As the blurb states, “Justice League vs. The Fatal Five” finds the Earth’s future hanging in the balance when the Justice League faces a powerful new threat – the Fatal Five. Superman, Batman and Wonder Woman seek answers as the time-traveling trio of Mano, Persuader and Tharok terrorize Metropolis in search of budding Green Lantern, Jessica Cruz – whom they need to free remaining Fatal Five members Emerald Empress and Validus in order to carry out their sinister plan. But the Justice League discover an ally from another time in the peculiar Star Boy – brimming with volatile power.
This animated film finds the right balance between action, drama, emotion and humor. It really is a story about Jessica Cruz and Star Boy more than anything else, but the other heroes, especially Superman, do get a fair share of the limelight (no pun intended).
The themes in this story are quite mature. Jessica’s battle with her own mental health issues bring her together with Star Boy, who is himself dealing with his own mental problems. Her understanding of what he’s going through, even though he’s from a far-flung future, allows her to build a bond with him that sees Star Boy find his feet in a world/time that has no idea who he is or what he’s capable of.
While Wonder Woman takes a “tough love” approach towards Jessica, you can see that she believes in her and just wants her to believe in herself as well. Superman takes a softer approach (as you’d expect), while Batman’s dismissiveness actually makes for a really nice dynamic between them. Actually Batman’s relationship with Miss Martian, who is also a welcome addition to the story, is a highlight of this animated movie.
Miss Martian’s inclusion brings some comic relief to the weighty topics of the story. Her quips, one-liners, and banter with Batman help the story in a way that The Flash did in the JL/JLU animated episodes. (Interestingly, The Flash, Jon Stewart, Martian Manhunter and other members of the JLU only appear in statue form in this movie when we’re taken of a tour of a 31st century museum).
Speaking of the 31st century, while Star Boy is a member of the Legion of Superheroes, we only see his teen teammates at the beginning and end of the story. Most of the film takes place in the 21st century, with the villains having travelled back in time to kidnap Jessica Cruz.
The adventure does take us to a number of locations, with some of the battle taking place on Oa. Seeing other members of the Green Lantern corps was a welcome addition, and really helped us learn more about who Jessica Cruz is, while allowing her to discover more about herself at the same time.
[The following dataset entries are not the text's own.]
Definition end_factory (r : res ustring (option program_t)) (threads : list (res ustring Z)) (e : execution) : execution * answered :=
  match r with
  | Err t => reply (set_closed (fail so_application_failed t e))
  | Ok None => (set_point InStart (fail so_application_failed ($"factory returned invalid program") e), None)
  | Ok (Some p) =>
      let e1 := set_program (Some (pr_request p)) e in
      let names := map fst (pr_workers p) in
      if negb (pr_valid p) then (set_point InStart (fail so_application_failed ($"factory returned invalid program") e1), None)
      else if negb (distinct_workers [] (pr_workers p))
      then (set_point InStart (fail so_application_failed ($"invalid worker module or duplicate worker") e1), None)
      else if negb (length names =? length (ex_actors e1))%nat || existsb (fun a => negb (bool_decide (actor_name a ∈ names))) (ex_actors e1)
      then (set_point InStart (fail so_application_failed ($"factory worker set differs") e1), None)
      else
        let '(actors, failed) := create_workers threads (ex_actors e1) in
        let e2 := on_actors (fun _ => actors) e1 in
        (set_point InStart match failed with Some t => fail so_resource_failed t e2 | None => e2 end, None)
  end.

(** The end of [start] and of [advance]. *)
Definition cleanup_if_stopped (now : Z) (e : execution) : execution * answered :=
  if ex_stopped e then begin_cleanup (sp_cleanupTimeoutMs policy) now e else reply e.

(** ** Intervals *)

Definition end_interval (now : Z) (e : execution) : execution * answered :=
  let e1 := if negb (ex_stopped e) && (ex_next e =? length (cs_steps schedule))%nat then on_report set_completed e else e in
  if ex_stopped e1 || rep_scheduleCompleted (ex_report e1) then begin_cleanup (sp_cleanupTimeoutMs policy) now e1 else reply e1.

Definition find_actor (name : ustring) (l : list Actor) : option (nat * Actor) := list_find (fun a => actor_name a = name) l.

Definition permit (step : ScheduleStep) (now : Z) (e : execution) : execution * answered :=
  match find_actor (ss_actor step) (ex_actors e) with
  | None => (set_point Idle e, Some (Err ($"Cannot read properties of undefined")))
  | Some (i, a) =>
      if negb (bool_decide (ac_phase a = p_parked))
      then end_interval now (fail so_unexpected_checkpoint ($"selected actor not parked") e)
      else
        let e1 := event ek_permit a e in
        if ex_stopped e1 then end_interval now e1
        else (set_point (InInterval i) (post (post_to a CPermit) (on_actors (alter (set_phase p_running (ac_checkpoint a)) i) e1)), None)
  end.

(** [advance]; [now] is the first reading of the clock, [later] the one of a cleanup. *)
Definition advance (step : ScheduleStep) (scoped aborted : bool) (now later : Z) (e : execution) : execution * answered :=
  if scoped || negb (match ex_point e with Idle => true | _ => false end) then (e, Some (Err ($"scheduler controller reentry")))
  else if ex_closed e then (e, Some (Err ($"execution already closed")))
  else if ex_stopped e then reply e
  else if aborted then end_interval later (fail so_cancelled ($"caller cancellation") e)
  else if (deadline <=? now)%Z then end_interval later (fail so_timed_out ($"execution deadline exceeded") e)
  else if negb (bool_decide (cs_steps schedule !! ex_next e = Some step))
  then end_interval later (fail so_invalid_schedule ($"callback differs from admitted interval") e)
  else permit step later e.

Definition arrive (step : ScheduleStep) (a : Actor) (o : observation_env) (e : execution) : execution :=
  let e1 := event ek_arrival a e in
  let e2 := if bool_decide (ac_checkpoint a = ss_checkpoint step) then e1
            else fail so_unexpected_checkpoint ($"expected " ++ ss_checkpoint step ++ $", arrived at " ++ ac_checkpoint a) e1 in
  if ex_stopped e2 then e2 else observe o (count_next e2).

Definition arrived (i : nat) (e : execution) : bool :=
  match ex_actors e !! i with Some a => quiescent a | None => false end.

Definition parked (e : execution) : bool := forallb (fun a => bool_decide (ac_phase a = p_parked)) (ex_actors e).
Lemma run_all_spec candidates : forall s s', run_all number_text space limits actors env candidates s = Ok s' -> exists rows, ran_all candidates s s' rows.
Proof.
  induction candidates as [|[[steps i] input] rest IH]; intros s s' H; cbn [run_all] in H.
  { injection H as <-. exists []. unfold ran_all. rewrite app_nil_r. split_and!; cbn; try lia; try done; constructor. }
  case (re_aborted _ || _ || _) in H.
  { injection H as <-. exists []. unfold ran_all. rewrite app_nil_r. split_and!; cbn; try lia; try done; constructor. }
  destruct (candidate_of _ _ _ _) as [candidate|] eqn:Ec; [|discriminate H]. cbn [mbind res_mbind] in H.
  pose proof (run_body_triple number_text space actors candidate (re_returned (env (xs_attempted s))) (count_attempt s)
    (count_attempt s, MkRunning None None false)) as Hbody.
  destruct (run_body _ _ _ _ _ _) as [outcome [s2 ru]] eqn:Eb. destruct (settle_run _ _ _ _) as [s4 r] eqn:Es.
  apply settled_run in Es as (E1 & E2 & E3 & E4 & E5 & E6 & E7 & E8 & E9).
  assert (xs_rows s2 = xs_rows s /\ xs_attempted s2 = S (xs_attempted s) /\
    xs_completed s2 = (xs_completed s + if passed_row r then 1 else 0)%nat /\ (rw_category r = cat_passed -> proved candidate (ru_execution ru) (ru_comparison ru))) as (F1 & F2 & F3 & F4).
  { rewrite E6. destruct outcome as [c|x]; (destruct Hbody as [(A & B & _) Hc]; [done|cbn in *]).
    - destruct Hc as [Hc Hp]. by split_and!.
    - rewrite bool_decide_eq_false_2 by done. split_and!; try done; lia. }
  clear Hbody Eb.
  assert (forall r', rw_category r' = rw_category r -> rw_schedule r' = candidate -> rw_inputIndex r' = i ->
    (rw_omitted r' = false -> r' = r) -> forall bytes s', xs_rows s' = xs_rows (add_row bytes r' s4) -> xs_attempted s' = xs_attempted s4 -> xs_completed s' = xs_completed s4 ->
    (xs_halt s' = true \/ rest = [] /\ rw_omitted r' = false) -> exists rows, ran_all ((steps, i, input) :: rest) s s' rows) as Hone.
  { intros r' Hr1 Hr2 Hr3 Hr4 bytes s5 G1 G2 G3 G4. exists [r']. split_and!; cbn.
    - rewrite G1. cbn. by rewrite E7, F1.
    - rewrite G2, E8, F2. lia.
    - rewrite G3, E9, F3, Hr1. by case_bool_decide.
    - repeat constructor; [by rewrite Hr2|done|]. intros Hc Ho. rewrite (Hr4 Ho), E1, E3, E4. apply F4. by rewrite <-Hr1.
    - destruct G4 as [->|[-> Ho]]; [done|]. intros _. split; [done|]. by repeat constructor. }
  cbn zeta in H. case (_ <? _)%N in H.
  { injection H as <-. apply (Hone (omit r) eq_refl E1 E2 ltac:(done) 0%N); [done..|by left]. }
  assert (forall bytes rsn, exists rows, ran_all ((steps, i, input) :: rest) s (halt rsn (add_row bytes r s4)) rows) as Hhalt.
  { intros bytes rsn. apply (Hone r eq_refl E1 E2 ltac:(done) bytes); [done..|by left]. }
  destruct (xs_halt (add_row _ r s4)) eqn:Eh.
  { injection H as <-. eapply (Hone r eq_refl E1 E2 ltac:(done)); [done..|by left]. }
  case (negb _) in H; [injection H as <-; apply Hhalt|]. case (re_late_after _) in H; [injection H as <-; apply Hhalt|].
  apply IH in H as (rows & A & B & C & D & E). exists (r :: rows). cbn in A, B, C. split_and!; cbn [length List.filter take].
  - by rewrite A, E7, F1, <-app_assoc.
  - rewrite B, E8, F2. lia.
  - rewrite C, E9, F3. case_bool_decide; cbn; lia.
  - constructor; [|done]. split_and!; [by rewrite E1|done|]. intros Hc _. rewrite E1, E3, E4. by apply F4.
  - intros Hh. destruct (E Hh) as [El Ho]. split; [by rewrite El|]. by constructor.
Qed.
Superman’s involvement, especially in the final moments, are heroic. I was pleased with how he was portrayed. However, this is very much a story about Jessica Cruz and Star Boy, so while he’s important to the story, he’s not the main focus… and I was fine with that. Same goes for Batman and Wonder Woman. They’re each given moments to shine, but they never take away from the main focus of the story.
All in all I’d rate this animated movie a 4/5. Well worth watching.
The bonus material on the Blu-ray includes some great interviews with the creative people behind the film, at DC Comics and in the field of mental health. They’re fascinating to watch and well produced.